Southwest Airlines’ organizational structure (company structure) promotes centralized strategic decision-making processes. As a major low-cost carrier with international operations, the company has an organizational design representative of a business configuration that enables strong corporate headquarters in controlling all areas of operations. In this structural system, Southwest possesses a rigid hierarchy that addresses strategic management concerns. The corporate structure facilitates the administration of the aviation company’s resources, including human resources. In its organizational development, starting as a local carrier in Texas and now an international low-cost airline business, Southwest has largely maintained its organizational design and its organizational structure’s characteristics. It is apparent that the company finds its corporate structure ideally applicable to its operations in the transportation sector. Its profitable performance and large operational scale indicate that Southwest Airlines benefits from its organizational structure’s implementation to address business needs and strategic challenges in the international commercial aviation industry.

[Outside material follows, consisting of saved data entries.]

(* ===== verification/Groups.v ===== *)
(** The loop that keeps one value per key in a [Map], merging a value into the one
    its key has: [const prev = map.get(key); map.set(key, prev === undefined ? next
    : merge(prev, next))].  It is a grouping: the keys in the order they came, each
    with its own values merged. *)
From S2P Require Import Prelude.

Lemma distinct_from_snoc seen l x :
  distinct_from seen (l ++ [x]) = distinct_from seen l ++ (if bool_decide (x ∈ seen ++ l) then [] else [x]).
Proof.
  revert seen. induction l as [|y l IH]; intros seen; cbn; [by rewrite app_nil_r; case_bool_decide|].
  case_bool_decide as Hy.
  - rewrite IH. f_equal. apply (f_equal (fun b : bool => if b then [] else [x])), bool_decide_ext. set_solver.
  - rewrite IH. cbn. do 2 f_equal. apply (f_equal (fun b : bool => if b then [] else [x])), bool_decide_ext. set_solver.
Qed.
Lemma distinct_snoc l x : distinct_strings (l ++ [x]) = distinct_strings l ++ (if bool_decide (x ∈ l) then [] else [x]).
Proof. apply distinct_from_snoc. Qed.

Section groups.
Context {X : Type} (key : X -> string) (merge : X -> X -> X).

Definition put_group (groups : list (string * X)) (next : X) : list (string * X) :=
  map_put (key next) (match map_get (key next) groups with None => next | Some prev => merge prev next end) groups.
Definition grouped (xs : list X) : list (string * X) := fold_left put_group xs [].

(** The reference: the values of one key, merged. *)
Definition group_of (k : string) (xs : list X) : list X := List.filter (fun x => String.eqb (key x) k) xs.
Definition merged (xs : list X) : option X := match xs with [] => None | x :: xs => Some (fold_left merge xs x) end.

Lemma merged_snoc xs x : merged (xs ++ [x]) = Some (match merged xs with None => x | Some prev => merge prev x end).
Proof. destruct xs as [|y xs]; [done|]. cbn. by rewrite fold_left_app. Qed.
Lemma group_of_app k xs ys : group_of k (xs ++ ys) = group_of k xs ++ group_of k ys.
Proof. apply List.filter_app. Qed.
Lemma grouped_snoc xs x : grouped (xs ++ [x]) = put_group (grouped xs) x.
Proof. unfold grouped. by rewrite fold_left_app. Qed.

Lemma grouped_get k xs : map_get k (grouped xs) = merged (group_of k xs).
Proof.
  induction xs as [|x xs IH] using rev_ind; [done|]. rewrite grouped_snoc. unfold put_group. rewrite map_get_put, group_of_app. cbn.
  destruct (String.eqb_spec (key x) k) as [E|]; [|by rewrite app_nil_r].
  rewrite merged_snoc. rewrite E, IH. done.
Qed.

Lemma grouped_keys xs : (grouped xs).*1 = distinct_strings (key <$> xs).
Proof.
  induction xs as [|x xs IH] using rev_ind; [done|]. rewrite grouped_snoc, fmap_app. unfold put_group. cbn [fmap list_fmap].
  rewrite map_put_keys, IH, distinct_snoc. f_equal.
  apply (f_equal (fun b : bool => if b then [] else [key x])), bool_decide_ext, elem_of_distinct_strings.
Qed.
(** A grouping, one entry per key. *)
Lemma grouped_exact xs :
  grouped xs = omap (fun k => (fun x => (k, x)) <$> merged (group_of k xs)) (distinct_strings (key <$> xs)).
Proof.
  rewrite <- grouped_keys. assert (NoDup (grouped xs).*1) as Hn by (rewrite grouped_keys; apply distinct_from_NoDup).
  assert (forall k x, (k, x) ∈ grouped xs -> merged (group_of k xs) = Some x) as Hg.
  { intros k x Hx. rewrite <- grouped_get. by apply map_get_elem. }
  clear Hn. revert Hg. generalize (grouped xs) as l. induction l as [|[k x] l IH]; intros Hg; [done|]. cbn [fmap list_fmap omap list_omap fst].
  rewrite (Hg k x) by left. cbn. f_equal. apply IH. intros k' x' Hx. apply Hg. by right.
Qed.
Lemma grouped_values k x xs : (k, x) ∈ grouped xs <-> merged (group_of k xs) = Some x.
Proof. rewrite <- grouped_get, map_get_elem; [done|]. rewrite grouped_keys. apply distinct_from_NoDup. Qed.
End groups.

(** What a merge adds up, over a group. *)
Lemma merged_zsum {X} (merge : X -> X -> X) (f : X -> Z) xs x :
  (forall a b, f (merge a b) = f a + f b) -> merged merge xs = Some x -> f x = zsum f xs.
Proof.
  intros Hf. destruct xs as [|y xs]; [done|]. cbn. intros [= <-]. rewrite zsum_cons. revert y.
  induction xs as [|z xs IH]; intros y; cbn [fold_left]; [cbv [zsum]; cbn; lia|]. rewrite IH, Hf, zsum_cons. lia.
Qed.
Lemma merged_existsb {X} (merge : X -> X -> X) (f : X -> bool) xs x :
  (forall a b, f (merge a b) = f a || f b) -> merged merge xs = Some x -> f x = existsb f xs.
Proof.
  intros Hf. destruct xs as [|y xs]; [done|]. cbn. intros [= <-]. revert y.
  induction xs as [|z xs IH]; intros y; cbn [fold_left existsb]; [by rewrite orb_false_r|]. by rewrite IH, Hf, orb_assoc.
Qed.
Lemma merged_head {X A} (merge : X -> X -> X) (f : X -> A) xs x :
  (forall a b, f (merge a b) = f a) -> merged merge xs = Some x -> exists y, head xs = Some y /\ f x = f y.
Proof.
  intros Hf. destruct xs as [|y xs]; [done|]. cbn. intros [= <-]. exists y. split; [done|]. revert y.
  induction xs as [|z xs IH]; intros y; [done|]. cbn [fold_left]. by rewrite IH, Hf.
Qed.

(** Groups of one kind are the groups of the values of that kind. *)
Section kinds.
Context {X : Type} (key : X -> string) (merge : X -> X -> X) (kind : X -> bool).
Hypothesis merge_kind : forall a b, kind (merge a b) = kind a.

Let of_kind_ (e : string * X) : bool := kind (snd e).
Lemma filter_put k v (m : list (string * X)) :
  (forall old, (k, old) ∈ m -> kind old = kind v) ->
  List.filter of_kind_ (map_put k v m) = if kind v then map_put k v (List.filter of_kind_ m) else List.filter of_kind_ m.
Proof.
  subst of_kind_. induction m as [|[k' v'] m IH]; intros H; cbn; [by destruct (kind v)|].
  destruct (String.eqb_spec k' k) as [->|Hne]; cbn.
  - rewrite (H v') by left. destruct (kind v); cbn; [|done]. by rewrite String.eqb_refl.
  - rewrite IH by (intros; apply H; by right). destruct (kind v'), (kind v); cbn; try done.
    destruct (String.eqb_spec k' k); [done|]. done.
Qed.
Lemma get_of_kind k (m : list (string * X)) :
  NoDup m.*1 -> (forall old, map_get k m = Some old -> kind old = true) -> map_get k (List.filter of_kind_ m) = map_get k m.
Proof.
  intros Hn H. destruct (map_get k m) as [v|] eqn:E.
  - apply map_get_elem; [by apply NoDup_fmap_filter|]. apply elem_of_filter_bool. split; [by apply map_get_elem|]. by apply H.
  - apply map_get_none. intros ([k' v] & -> & Hin)%list_elem_of_fmap. apply elem_of_filter_bool in Hin as [Hin _].
    apply map_get_elem in Hin; [|done]. cbn in E. congruence.
Qed.
Lemma merged_kind xs x : merged merge xs = Some x -> exists y, y ∈ xs /\ kind x = kind y.
Proof.
  intros H. destruct (merged_head merge kind xs x merge_kind H) as (y & Hy & E). exists y. split; [|done].
  by apply head_Some_elem_of.
Qed.
Lemma grouped_of_kind xs :
  (forall x y, x ∈ xs -> y ∈ xs -> key x = key y -> kind x = kind y) ->
  List.filter of_kind_ (grouped key merge xs) = grouped key merge (List.filter kind xs).
Proof.
  induction xs as [|x xs IH] using rev_ind; intros H; [done|]. rewrite grouped_snoc, List.filter_app. cbn [List.filter].
  assert (Hold : forall old, map_get (key x) (grouped key merge xs) = Some old -> kind old = kind x).
  { intros old E. rewrite grouped_get in E. apply merged_kind in E as (y & Hy & ->). apply elem_of_filter_bool in Hy as [Hy Ek].
    apply String.eqb_eq in Ek. apply H; [apply elem_of_app; by left|apply elem_of_app; right; left|done]. }
  assert (Hn : NoDup (grouped key merge xs).*1) by (rewrite grouped_keys; apply distinct_from_NoDup).
  unfold put_group. set (v := match map_get (key x) (grouped key merge xs) with None => x | Some prev => merge prev x end).
  assert (Hv : kind v = kind x).
  { subst v. destruct (map_get (key x) (grouped key merge xs)) as [prev|]; [|done]. rewrite merge_kind. by apply Hold. }
  rewrite filter_put by (intros old Hin; rewrite Hv; apply Hold; by apply map_get_elem). rewrite Hv, IH by (intros a b Ha Hb; apply H; apply elem_of_app; by left).
  destruct (kind x) eqn:Ex; [|by rewrite app_nil_r]. rewrite grouped_snoc. unfold put_group. f_equal.
  subst v. rewrite <- IH by (intros a b Ha Hb; apply H; apply elem_of_app; by left). rewrite get_of_kind; [done|done|]. intros old E. by rewrite Hold.
Qed.
End kinds.

(** [map.set(key, next)]: the last value of a key is kept. *)
Section last_wins.
Context {X : Type} (key : X -> string).
Definition latest_of (xs : list X) : list X := (grouped key (fun _ next => next) xs).*2.
Lemma merged_last (xs : list X) : merged (fun _ next => next) xs = last xs.
Proof.
  induction xs as [|x xs IH] using rev_ind; [done|]. rewrite merged_snoc, last_snoc. by destruct (merged _ xs).
Qed.
Lemma latest_of_exact xs : latest_of xs = omap (fun k => last (group_of key k xs)) (distinct_strings (key <$> xs)).
Proof.
  unfold latest_of. rewrite grouped_exact. induction (distinct_strings (key <$> xs)) as [|k ks IH]; [done|]. cbn. rewrite merged_last.
  destruct (last (group_of key k xs)); [|done]. cbn. f_equal. exact IH.
Qed.
Lemma latest_keys xs : key <$> latest_of xs = distinct_strings (key <$> xs).
Proof.
  rewrite latest_of_exact. assert (Forall (fun k => exists x, last (group_of key k xs) = Some x /\ key x = k) (distinct_strings (key <$> xs))) as H.
  { apply Forall_forall. intros k (x & -> & Hx)%elem_of_distinct_strings%list_elem_of_fmap.
    assert (x ∈ group_of key (key x) xs) as Hg by (apply elem_of_filter_bool; by rewrite String.eqb_refl).
    destruct (last (group_of key (key x) xs)) as [y|] eqn:E; [|apply last_None in E; rewrite E in Hg; by apply elem_of_nil in Hg].
    exists y. split; [done|]. apply last_Some_elem_of, elem_of_filter_bool in E as [_ E]. by apply String.eqb_eq in E. }
  induction H as [|k ks (x & E & Ek) _ IH]; [done|]. cbn. rewrite E. cbn. by rewrite Ek, IH.
Qed.
Lemma latest_of_in xs x : x ∈ latest_of xs <-> last (group_of key (key x) xs) = Some x.
Proof.
  rewrite latest_of_exact, list_elem_of_omap. split.
  - intros (k & _ & E). assert (key x = k) as ->; [|done]. apply last_Some_elem_of, elem_of_filter_bool in E as [_ E]. by apply String.eqb_eq in E.
  - intros E. exists (key x). split; [|done]. apply elem_of_distinct_strings, list_elem_of_fmap. exists x. split; [done|].
    by apply last_Some_elem_of, elem_of_filter_bool in E as [E _].
Qed.
Lemma latest_of_nodup xs : NoDup (latest_of xs).
Proof. eapply NoDup_fmap_1 with (f := key). rewrite latest_keys. apply distinct_from_NoDup. Qed.
(** A value whose key comes again later is not there. *)
Lemma latest_of_superseded xs ys :
  (forall x, x ∈ xs -> exists y, y ∈ ys /\ key y = key x) -> Permutation (latest_of (xs ++ ys)) (latest_of ys).
Proof.
  intros H. apply NoDup_Permutation; [apply latest_of_nodup..|]. intros x. rewrite !latest_of_in, group_of_app, last_app.
  destruct (last (group_of key (key x) ys)) as [y|] eqn:E; [done|]. split; [|done]. intros Ex. exfalso.
  apply last_Some_elem_of, elem_of_filter_bool in Ex as [Ex _]. destruct (H x Ex) as (y & Hy & Ey).
  apply last_None in E. assert (y ∈ group_of key (key x) ys) as Hg by (apply elem_of_filter_bool; by rewrite Ey, String.eqb_refl).
  rewrite E in Hg. by apply elem_of_nil in Hg.
Qed.
End last_wins.

(** The loop that pushes each value into the list of its key. *)
Section buckets.
Context {X : Type} (key : X -> string).

Definition push_bucket (buckets : list (string * list X)) (x : X) : list (string * list X) :=
  map_put (key x) ((map_get (key x) buckets ?? []) ++ [x]) buckets.
Definition bucketed (xs : list X) : list (string * list X) := fold_left push_bucket xs [].

Lemma map_put_of_keys {V} k (v : V) (f : string -> V) ks : NoDup ks ->
  map_put k v ((fun k => (k, f k)) <$> ks) =
  ((fun k' => (k', if String.eqb k' k then v else f k')) <$> ks) ++ (if bool_decide (k ∈ ks) then [] else [(k, v)]).
Proof.
  induction ks as [|x ks IH]; intros Hn; [done|]. apply NoDup_cons in Hn as [Hx Hn]. cbn [fmap list_fmap map_put]. destruct (String.eqb_spec x k) as [->|Hne].
  - rewrite bool_decide_eq_true_2 by left. rewrite app_nil_r. f_equal. apply list_fmap_ext. intros i y Hy%list_elem_of_lookup_2.
    destruct (String.eqb_spec y k) as [->|]; done.
  - cbn [app]. f_equal. fold ((fun k => (k, f k)) <$> ks). rewrite IH by done. f_equal. apply (f_equal (fun b : bool => if b then [] else [(k, v)])).
    apply bool_decide_ext. rewrite elem_of_cons. naive_solver.
Qed.
(** A grouping: the keys in the order they came, each with its values in order. *)
Lemma bucketed_exact xs : bucketed xs = (fun k => (k, group_of key k xs)) <$> distinct_strings (key <$> xs).
Proof.
  induction xs as [|x xs IH] using rev_ind; [done|]. unfold bucketed in *. rewrite fold_left_app. cbn [fold_left]. rewrite IH. unfold push_bucket.
  assert (NoDup (distinct_strings (key <$> xs))) as Hn by apply distinct_from_NoDup.
  assert (NoDup ((fun k => (k, group_of key k xs)) <$> distinct_strings (key <$> xs)).*1) as Hn1 by (by rewrite <- list_fmap_compose, list_fmap_id).
  assert (map_get (key x) ((fun k => (k, group_of key k xs)) <$> distinct_strings (key <$> xs)) ?? [] = group_of key (key x) xs) as ->.
  { destruct (decide (key x ∈ distinct_strings (key <$> xs))) as [Hin|Hout].
    - rewrite (proj2 (map_get_elem (key x) (group_of key (key x) xs) _ Hn1)); [done|].
      by apply list_elem_of_fmap_2' with (key x).
    - rewrite map_get_none; [|by rewrite <- list_fmap_compose, list_fmap_id].
      cbn. symmetry. apply filter_nothing. intros y Hy. apply String.eqb_neq. intros E. apply Hout. apply elem_of_distinct_strings. rewrite <- E.
      by apply list_elem_of_fmap_2. }
  rewrite map_put_of_keys by done. rewrite fmap_app. cbn [fmap list_fmap]. rewrite distinct_snoc, fmap_app. f_equal.
  - apply list_fmap_ext. intros i k Hk. f_equal. rewrite group_of_app. cbn. destruct (String.eqb_spec k (key x)) as [->|Hne].
    + by rewrite String.eqb_refl.
    + destruct (String.eqb_spec (key x) k); [congruence|]. by rewrite app_nil_r.
  - rewrite (bool_decide_ext (key x ∈ distinct_strings (key <$> xs)) (key x ∈ key <$> xs)) by apply elem_of_distinct_strings.
    case_bool_decide as Hin; [done|]. cbn [fmap list_fmap]. do 2 f_equal.
    assert (group_of key (key x) xs = []) as E.
    { apply filter_nothing. intros y Hy. apply String.eqb_neq. intros E. apply Hin. rewrite <- E. by apply list_elem_of_fmap_2. }
    rewrite group_of_app, E. cbn. by rewrite String.eqb_refl.
Qed.
Lemma bucketed_get k xs : map_get k (bucketed xs) = if bool_decide (k ∈ key <$> xs) then Some (group_of key k xs) else None.
Proof.
  rewrite bucketed_exact. case_bool_decide as Hin.
  - apply map_get_elem; [rewrite <- list_fmap_compose, list_fmap_id; apply distinct_from_NoDup|]. apply list_elem_of_fmap_2' with k; [|done].
    by apply elem_of_distinct_strings.
  - apply map_get_none. rewrite <- list_fmap_compose, list_fmap_id, elem_of_distinct_strings. done.
Qed.
End buckets.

The business strengths, core competencies, and competitive advantages shown in the SWOT analysis of Southwest Airlines are partly a result of human resources and strategic support from the corporation’s organizational structure. The company uses its corporate structure as a tool to manage operations while competing with other firms, like American, Delta, and United. Structural characteristics also facilitate strategic planning and implementation to address trends in the industry, such as those identifiable through a PESTEL/PESTLE analysis of Southwest Airlines Co.
Southwest’s Organizational Structure Type and Characteristics
Southwest Airlines has a U-form organizational structure. The unitary or U-form structure is also known as the functional form because of the use of business function as a basis for grouping resources and activities, such as finance and airline marketing in this case. This corporate structure is typical in businesses that seek to maintain strong central control on all operations via top-level strategic management at the organizational headquarters. The following are the main features of Southwest’s organizational structure:
- Groups based on business functions specific to commercial aviation
- Centralized hierarchy
Groups Based on Business Functions. In its U-form corporate structure, Southwest Airlines groups business activities and resources according to business functions. For example, the company has a functional group or department for finance and another functional group for daily operations in commercial aviation. Aside from these main function-based groups, Southwest’s organizational structure involves subgroups that report to one or more executives. For instance, the heads of Ground Operations and Cargo Operations report to the Senior Vice President for Operations and Hospitality. This characteristic of the company structure ensures that Southwest Airlines maintains effective business functions that are arranged in a way that strategically supports the entire organization. An implication of this organizational structural characteristic is the possible creation of new functional groups or departments whenever a new product/service or business area is developed, such as the creation of new international flight routes or new complementary operations in the aviation industry.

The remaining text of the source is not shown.